A new model projects a summer surge in coronavirus cases in Virginia if social distancing restrictions are lifted too soon.
The model developed by University of Virginia researchers using information specific to the state puts the peak at mid-to-late summer if Gov. Ralph Northam’s executive order is eased or lifted June 10.
The experts at UVA say limited testing in Virginia made it difficult to create the model. Northam said both private and public healthcare systems are ramping up testing and the models will be updated daily to give a clearer picture of when the outbreak will peak in Virginia.
Northam said social distancing is keeping the total number of COVID-19 cases down but it needs to continue and it’s too early to say for how long.
“Just as soon as we can get people’s lives back to normal, we will, but we have to do it safely,” he said.
The model projects coronavirus cases under five different scenarios — the worst projecting how the virus spreads unmitigated, and the best projecting how the virus spreads if current social distancing efforts stop the growth rate of the virus through June 10.
A middle-ground scenario projects what happens if mitigation efforts slow the growth rate but don't stop it.
Bryan Lewis, a research professor with the University of Virginia, said data so far indicate that social distancing and other mitigation efforts underway in Virginia are essentially stopping the growth rate. That's not to say that new cases aren't occurring, but that new cases are essentially holding steady.
Under the UVA model, new cases would increase only slightly from the current average of about 500 new confirmed cases a day through mid-June under the best-case scenario. Unfortunately, cases would then spike significantly, to a peak of about 12,000 new confirmed cases every day in mid-August.
If the virus were to spread unmitigated, on the other hand, new cases would spike to about 30,000 a day in early May and then drop precipitously to nominal levels by the end of June.
State officials said delaying the spike until August will give hospitals time to increase capacity and officials time to figure out how to avoid that late summer spike.
“People always adapt to ground reality,” said Madhav Marathe, a division director at the institute.
The University of Virginia numbers are significantly different from some other models.
A model from the Univeristy of Washington, for instance, measures different outcomes but on the whole paints a much more optimistic scenario than even the best-case scenario in the University of Virginia model. It essentially projects that cases will peak later this month, and that hospitalizations and deaths from the virus will fall to nominal levels by early June. That model assumes social distancing efforts remain in place through the end of May.
Virginia health secretary Daniel Carey said the various models all have different methodologies and strengths and weaknesses.
“This is not a crystal ball,” Carey said of the models. “These models change every single day, sometimes subtly and sometimes dramatically.”
Lewis also acknowledged the models' limitations.
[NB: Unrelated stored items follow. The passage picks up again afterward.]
(* ===== verification/Acquires.v ===== *)
(** Acquires lists: move-bytecode-verifier/src/acquires_list_verifier.rs.  The annotation of
    a function lists the resources of the module that its body accesses and those that
    the functions it calls list. *)
From S2P Require Import Prelude StatusCode Abilities Identifier FileFormat WellFormed Access BTree.
From S2P Require Import BoundsChecker BoundsSpec DuplicationChecker DuplicationTheorems.

Module AcquiresVerifier.
Abbreviation R := (result StatusCode).
(** The state is [actual_acquires]. *)
Abbreviation M := (ST BTreeSet StatusCode).

(** [actual_acquires.append(resources)] and, for one resource, [insert]. *)
Definition append (resources : BTreeSet) : M () := fun actual_acquires =>
  Ok ((), foldl (fun s x => BTreeSet.insert x s) actual_acquires resources).

Section verifier.
Context (module : CompiledModule) (annotated_acquires : BTreeSet) (handle_to_def : BTreeMap FunctionDefinition).

Definition function_acquired_resources (function_handle : FunctionHandle) (fh_idx : FunctionHandleIndex) : BTreeSet :=
  if negb (function_handle.(FunctionHandle.module) =? ModuleAccess.self_handle_idx module) then BTreeSet.empty
  else match BTreeMap.get fh_idx handle_to_def with
       | Some func_def => BTreeSet.collect func_def.(FunctionDefinition.acquires_global_resources)
       | None => BTreeSet.empty
       end.

Definition call_acquire (fh_idx : FunctionHandleIndex) : M () :=
  function_handle ← st_lift (ModuleAccess.function_handle_at module fh_idx);
  let function_acquired_resources := function_acquired_resources function_handle fh_idx in
  if forallb (fun acquired_resource => BTreeSet.contains acquired_resource annotated_acquires)
       function_acquired_resources
  then append function_acquired_resources
  else st_err MISSING_ACQUIRES_ANNOTATION.

Definition struct_acquire (sd_idx : StructDefinitionIndex) : M () :=
  if BTreeSet.contains sd_idx annotated_acquires
  then append [sd_idx]
  else st_err MISSING_ACQUIRES_ANNOTATION.

Definition verify_instruction (instruction : Bytecode) : M () :=
  match instruction with
  | Bytecode.Call idx => call_acquire idx
  | Bytecode.CallGeneric idx =>
    fi ← st_lift (ModuleAccess.function_instantiation_at module idx);
    call_acquire fi.(FunctionInstantiation.handle)
  | Bytecode.MoveFrom idx | Bytecode.MutBorrowGlobal idx | Bytecode.ImmBorrowGlobal idx => struct_acquire idx
  | Bytecode.MoveFromGeneric idx | Bytecode.MutBorrowGlobalGeneric idx
  | Bytecode.ImmBorrowGlobalGeneric idx =>
    si ← st_lift (ModuleAccess.struct_instantiation_at module idx);
    struct_acquire si.(StructDefInstantiation.def)
  | _ => mret ()
  end.

(** One round of the loop over the annotations. *)
Definition check_annotation (actual_acquires : BTreeSet) (annotation : StructDefinitionIndex) : R () :=
  if negb (BTreeSet.contains annotation actual_acquires) then Err EXTRANEOUS_ACQUIRES_ANNOTATION
  else
    struct_def ← unwrap (module.(CompiledModule.struct_defs) !! Z.to_nat annotation);
    struct_handle ← ModuleAccess.struct_handle_at module struct_def.(StructDefinition.struct_handle);
    if negb (AbilitySet.has_key struct_handle.(StructHandle.abilities))
    then Err INVALID_ACQUIRES_ANNOTATION else Ok ().
End verifier.

(** The definitions of the module by their handles. *)
Definition defs_by_handle (module : CompiledModule) : BTreeMap FunctionDefinition :=
  foldl (fun m func_def => BTreeMap.insert func_def.(FunctionDefinition.function) func_def m)
    BTreeMap.empty module.(CompiledModule.function_defs).

Definition verify (module : CompiledModule) (function_definition : FunctionDefinition) : R () :=
  let annotated_acquires := BTreeSet.collect function_definition.(FunctionDefinition.acquires_global_resources) in
  let handle_to_def := defs_by_handle module in
  code ← unwrap function_definition.(FunctionDefinition.code);
  '(_, actual_acquires) ←
    st_for code.(CodeUnit.code) (verify_instruction module annotated_acquires handle_to_def) BTreeSet.empty;
  res_for annotated_acquires (check_annotation module actual_acquires).
End AcquiresVerifier.

(** * The specification *)

(** The instruction [b] accesses the resource [s] of the module. *)
Definition accesses (m : CompiledModule) (b : Bytecode) (s : StructDefinitionIndex) : Prop :=
  match b with
  | Bytecode.MoveFrom idx | Bytecode.MutBorrowGlobal idx | Bytecode.ImmBorrowGlobal idx => s = idx
  | Bytecode.MoveFromGeneric idx | Bytecode.MutBorrowGlobalGeneric idx
  | Bytecode.ImmBorrowGlobalGeneric idx =>
    exists si, m.(CompiledModule.struct_def_instantiations) !! into_index idx = Some si /\
      s = si.(StructDefInstantiation.def)
  | _ => False
  end.

(** The instruction [b] calls the function [d] of the module. *)
Definition calls (m : CompiledModule) (b : Bytecode) (d : FunctionDefinition) : Prop :=
  d ∈ m.(CompiledModule.function_defs) /\
  match b with
  | Bytecode.Call idx => d.(FunctionDefinition.function) = idx
  | Bytecode.CallGeneric idx =>
    exists fi, m.(CompiledModule.function_instantiations) !! into_index idx = Some fi /\
      d.(FunctionDefinition.function) = fi.(FunctionInstantiation.handle)
  | _ => False
  end.

(** The resource [s] that an instruction acquires, directly or by the list of a callee. *)
Definition acquires (m : CompiledModule) (b : Bytecode) (s : StructDefinitionIndex) : Prop :=
  accesses m b s \/
  exists d, calls m b d /\ s ∈ (d.(FunctionDefinition.acquires_global_resources) : list Z).

(** A resource that a function may access, itself or through the functions it calls. *)
Inductive may_access (m : CompiledModule) : FunctionDefinition -> StructDefinitionIndex -> Prop :=
| may_access_directly d c b s :
    d.(FunctionDefinition.code) = Some c -> b ∈ c.(CodeUnit.code) -> accesses m b s -> may_access m d s
| may_access_by_call d c b d' s :
    d.(FunctionDefinition.code) = Some c -> b ∈ c.(CodeUnit.code) -> calls m b d' -> may_access m d' s ->
    may_access m d s.

(** * The verifier *)

Import AcquiresVerifier.

Lemma contains_ok x s : BTreeSet.contains x s = true <-> x ∈ s.
Proof. apply bool_decide_eq_true. Qed.

Lemma collect_elem l x : x ∈ BTreeSet.collect l -> x ∈ l.
Proof. by rewrite BTreeSet.elem_of_collect. Qed.

Section verify.
Context (m : CompiledModule) (Hin : in_bounds (BinaryIndexedView.Module_ m)).
Hypothesis Hdefs : defines (ModuleAccess.self_handle_idx m) m.(CompiledModule.function_handles)
  FunctionHandle.module m.(CompiledModule.function_defs) FunctionDefinition.function.
Abbreviation defs := (m.(CompiledModule.function_defs)).

Lemma defs_by_handle_ok idx d :
  BTreeMap.get idx (defs_by_handle m) = Some d <-> d ∈ defs /\ d.(FunctionDefinition.function) = idx.
Proof using Hdefs.
  destruct Hdefs as [Hnd _]. assert (defs_by_handle m = BTreeMap.collect
    (map (fun d => (d.(FunctionDefinition.function), d)) defs)) as ->.
  { unfold defs_by_handle, BTreeMap.collect. generalize (BTreeMap.empty (V := FunctionDefinition)).
    clear. induction defs as [|d l IH]; intros mm; cbn; [done|]. by rewrite IH. }
  rewrite BTreeMap.get_collect; [|rewrite map_map; exact Hnd].
  rewrite list_elem_of_In, in_map_iff. setoid_rewrite <- list_elem_of_In. naive_solver.
Qed.

Section body.
Context (annotated : BTreeSet).
Abbreviation run b := (verify_instruction m annotated (defs_by_handle m) b).

(** A check of the resources [l]. *)
Definition checks (c : M ()) (l : list Z) : Prop :=
  forall actual, c actual =
    if forallb (fun x => BTreeSet.contains x annotated) l then append l actual else Err MISSING_ACQUIRES_ANNOTATION.

Lemma call_checks idx :
  idx_ok m.(CompiledModule.function_handles) idx ->
  exists l, checks (call_acquire m annotated (defs_by_handle m) idx) l /\ forall s, s ∈ l <->
    exists d, d ∈ defs /\ d.(FunctionDefinition.function) = idx /\
      s ∈ (d.(FunctionDefinition.acquires_global_resources) : list Z).
Proof using Hin Hdefs.
  intros [h Hh]%idx_ok_lookup. pose proof (view_function_handle_at _ Hin _ _ Hh) as Eh. cbn in Eh.
  exists (function_acquired_resources m (defs_by_handle m) h idx). split.
  - intros actual. unfold call_acquire, mbind, ST_bind. rewrite Eh. cbn [st_lift]. by destruct (forallb _ _).
  - intros s. unfold function_acquired_resources.
    assert ((exists d, d ∈ defs /\ d.(FunctionDefinition.function) = idx /\
      s ∈ (d.(FunctionDefinition.acquires_global_resources) : list Z)) -> FunctionHandle.module h = ModuleAccess.self_handle_idx m) as Hself.
    { intros (d & Hd & Hf & _). destruct Hdefs as (_ & Hh' & _). destruct (Hh' d Hd) as (h' & Eh' & <-).
      rewrite Hf, Hh in Eh'. by injection Eh' as <-. }
    destruct (Z.eqb_spec (FunctionHandle.module h) (ModuleAccess.self_handle_idx m)) as [E|E]; cbn [negb].
    2: { split; [by intros ?%elem_of_nil|]. intros H. by destruct E, Hself. }
    destruct (BTreeMap.get idx (defs_by_handle m)) as [d|] eqn:Ed.
    + rewrite BTreeSet.elem_of_collect. pose proof Ed as [Hd Hf]%defs_by_handle_ok. split; [naive_solver|].
      intros (d' & Hd' & Hf' & Hs). assert (BTreeMap.get idx (defs_by_handle m) = Some d') as E' by by apply defs_by_handle_ok.
      congruence.
    + split; [by intros ?%elem_of_nil|]. intros (d' & Hd' & Hf' & Hs).
      assert (BTreeMap.get idx (defs_by_handle m) = Some d') as E' by by apply defs_by_handle_ok. congruence.
Qed.

Lemma struct_checks idx : checks (struct_acquire annotated idx) [idx].
Proof. intros actual. unfold struct_acquire. cbn [forallb]. rewrite andb_true_r. by destruct (BTreeSet.contains _ _). Qed.

Lemma struct_inst_checks b idx :
  (forall s, accesses m b s <-> exists si, m.(CompiledModule.struct_def_instantiations) !! into_index idx = Some si /\
    s = si.(StructDefInstantiation.def)) -> (forall d, ~ calls m b d) ->
  run b = (si ← st_lift (ModuleAccess.struct_instantiation_at m idx); struct_acquire annotated si.(StructDefInstantiation.def)) ->
  idx_ok m.(CompiledModule.struct_def_instantiations) idx ->
  exists l, checks (run b) l /\ forall s, s ∈ l <-> acquires m b s.
Proof.
  intros Ha Hn Hr [si Hsi]%idx_ok_lookup. exists [si.(StructDefInstantiation.def)]. split.
  - intros actual. rewrite Hr. unfold mbind, ST_bind.
    assert (ModuleAccess.struct_instantiation_at m idx = Ok si) as -> by by apply index_ok. apply struct_checks.
  - intros s. unfold acquires. rewrite list_elem_of_singleton, Ha, Hsi. naive_solver.
Qed.

Lemma instruction_checks b n len locals :
  instr_ok (BinaryIndexedView.Module_ m) n len locals b ->
  exists l, checks (run b) l /\ forall s, s ∈ l <-> acquires m b s.
Proof using Hin Hdefs.
  intros Hb. unfold acquires.
  destruct b; try (exists []; split; [done|]; intros s; cbn; rewrite elem_of_nil; unfold calls; cbn; naive_solver);
    try (eexists; split; [apply struct_checks|]; intros s; rewrite list_elem_of_singleton; unfold calls; cbn; naive_solver).
  - destruct (call_checks _ Hb) as (l & Hl & Hs). exists l. split; [exact Hl|]. intros s. rewrite Hs.
    unfold calls. cbn. naive_solver.
  - destruct Hb as [[fi Hfi]%idx_ok_lookup _]. cbn in Hfi.
    destruct (forall_lookup _ _ _ _ (function_instantiations_in _ Hin) Hfi) as [Hh _].
    destruct (call_checks _ Hh) as (l & Hl & Hs). exists l. split.
    + intros actual. cbn [verify_instruction]. unfold mbind, ST_bind.
      assert (ModuleAccess.function_instantiation_at m a = Ok fi) as -> by by apply index_ok. apply Hl.
    + intros s. rewrite Hs. unfold calls. cbn. rewrite Hfi. naive_solver.
  - destruct Hb as [Hb _]. apply (struct_inst_checks _ a); [done|by intros ? []|done|exact Hb].
  - destruct Hb as [Hb _]. apply (struct_inst_checks _ a); [done|by intros ? []|done|exact Hb].
  - destruct Hb as [Hb _]. apply (struct_inst_checks _ a); [done|by intros ? []|done|exact Hb].
Qed.

(** The loop over the body. *)
Lemma body_checks (code : list Bytecode) n len locals :
  Forall (instr_ok (BinaryIndexedView.Module_ m) n len locals) code ->
  exists l, checks (st_for code (fun b => run b)) l /\ forall s, s ∈ l <-> exists b, b ∈ code /\ acquires m b s.
Proof using Hin Hdefs.
  induction 1 as [|b code Hb _ (l & Hl & Hs)].
  - exists []. split; [done|]. intros s. split; [by intros ?%elem_of_nil|]. by intros (b & ?%elem_of_nil & _).
  - destruct (instruction_checks b n len locals Hb) as (lb & Hlb & Hsb). exists (lb ++ l). split.
    + intros actual. cbn [st_for]. unfold mbind, ST_bind. rewrite (Hlb actual), forallb_app.
      destruct (forallb (fun x => BTreeSet.contains x annotated) lb); [|done]. unfold append at 1. rewrite Hl.
      cbn [andb]. destruct (forallb _ l); [|done]. unfold append. by rewrite foldl_app.
    + intros s. rewrite elem_of_app, Hsb, Hs. setoid_rewrite elem_of_cons. naive_solver.
Qed.
End body.

(** A struct of the module with the ability [key]. *)
Definition has_key_struct (s : StructDefinitionIndex) : Prop :=
  exists d h, m.(CompiledModule.struct_defs) !! Z.to_nat s = Some d /\
    m.(CompiledModule.struct_handles) !! into_index d.(StructDefinition.struct_handle) = Some h /\
    AbilitySet.has_key h.(StructHandle.abilities) = true.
He said they struggle, for example, with how to account for the fact that other coronaviruses, like influenza, have large been seasonal phenomenons that fade away as spring transitions to summer.
Northam said his primary conclusion from the data is that Virginia must stay the course on social distancing for the foreseeable future.
“If we lift the stay-at-home order or social distancing too soon, if we try to rush to get our lives back to normal, the number of cases will spike higher and earlier,” Northam said.
For most people, the virus causes mild or moderate symptoms, such as fever and cough that clear up in two to three weeks. For some it can cause more severe illness and be life-threatening.
Non-essential businesses in Virginia are ordered to stay closed through April 23, but Northam plans to extend that and will announce a new date Wednesday.
“If we lift the stay-at-home order or social distancing too soon, if we try to rush to get our lives to normal, the number of cases will spike higher and earlier,” Northam said.
The Virginia Department of Health reported that its death count since the coronavirus pandemic began has increased from 141 to 149. New cases increased by roughly 475, with roughly 5,750 positive cases now confirmed in the state.
The Virginia Department of Health includes probable cases in its county-level data. For the state total NBC Washington is only including confirmed cases.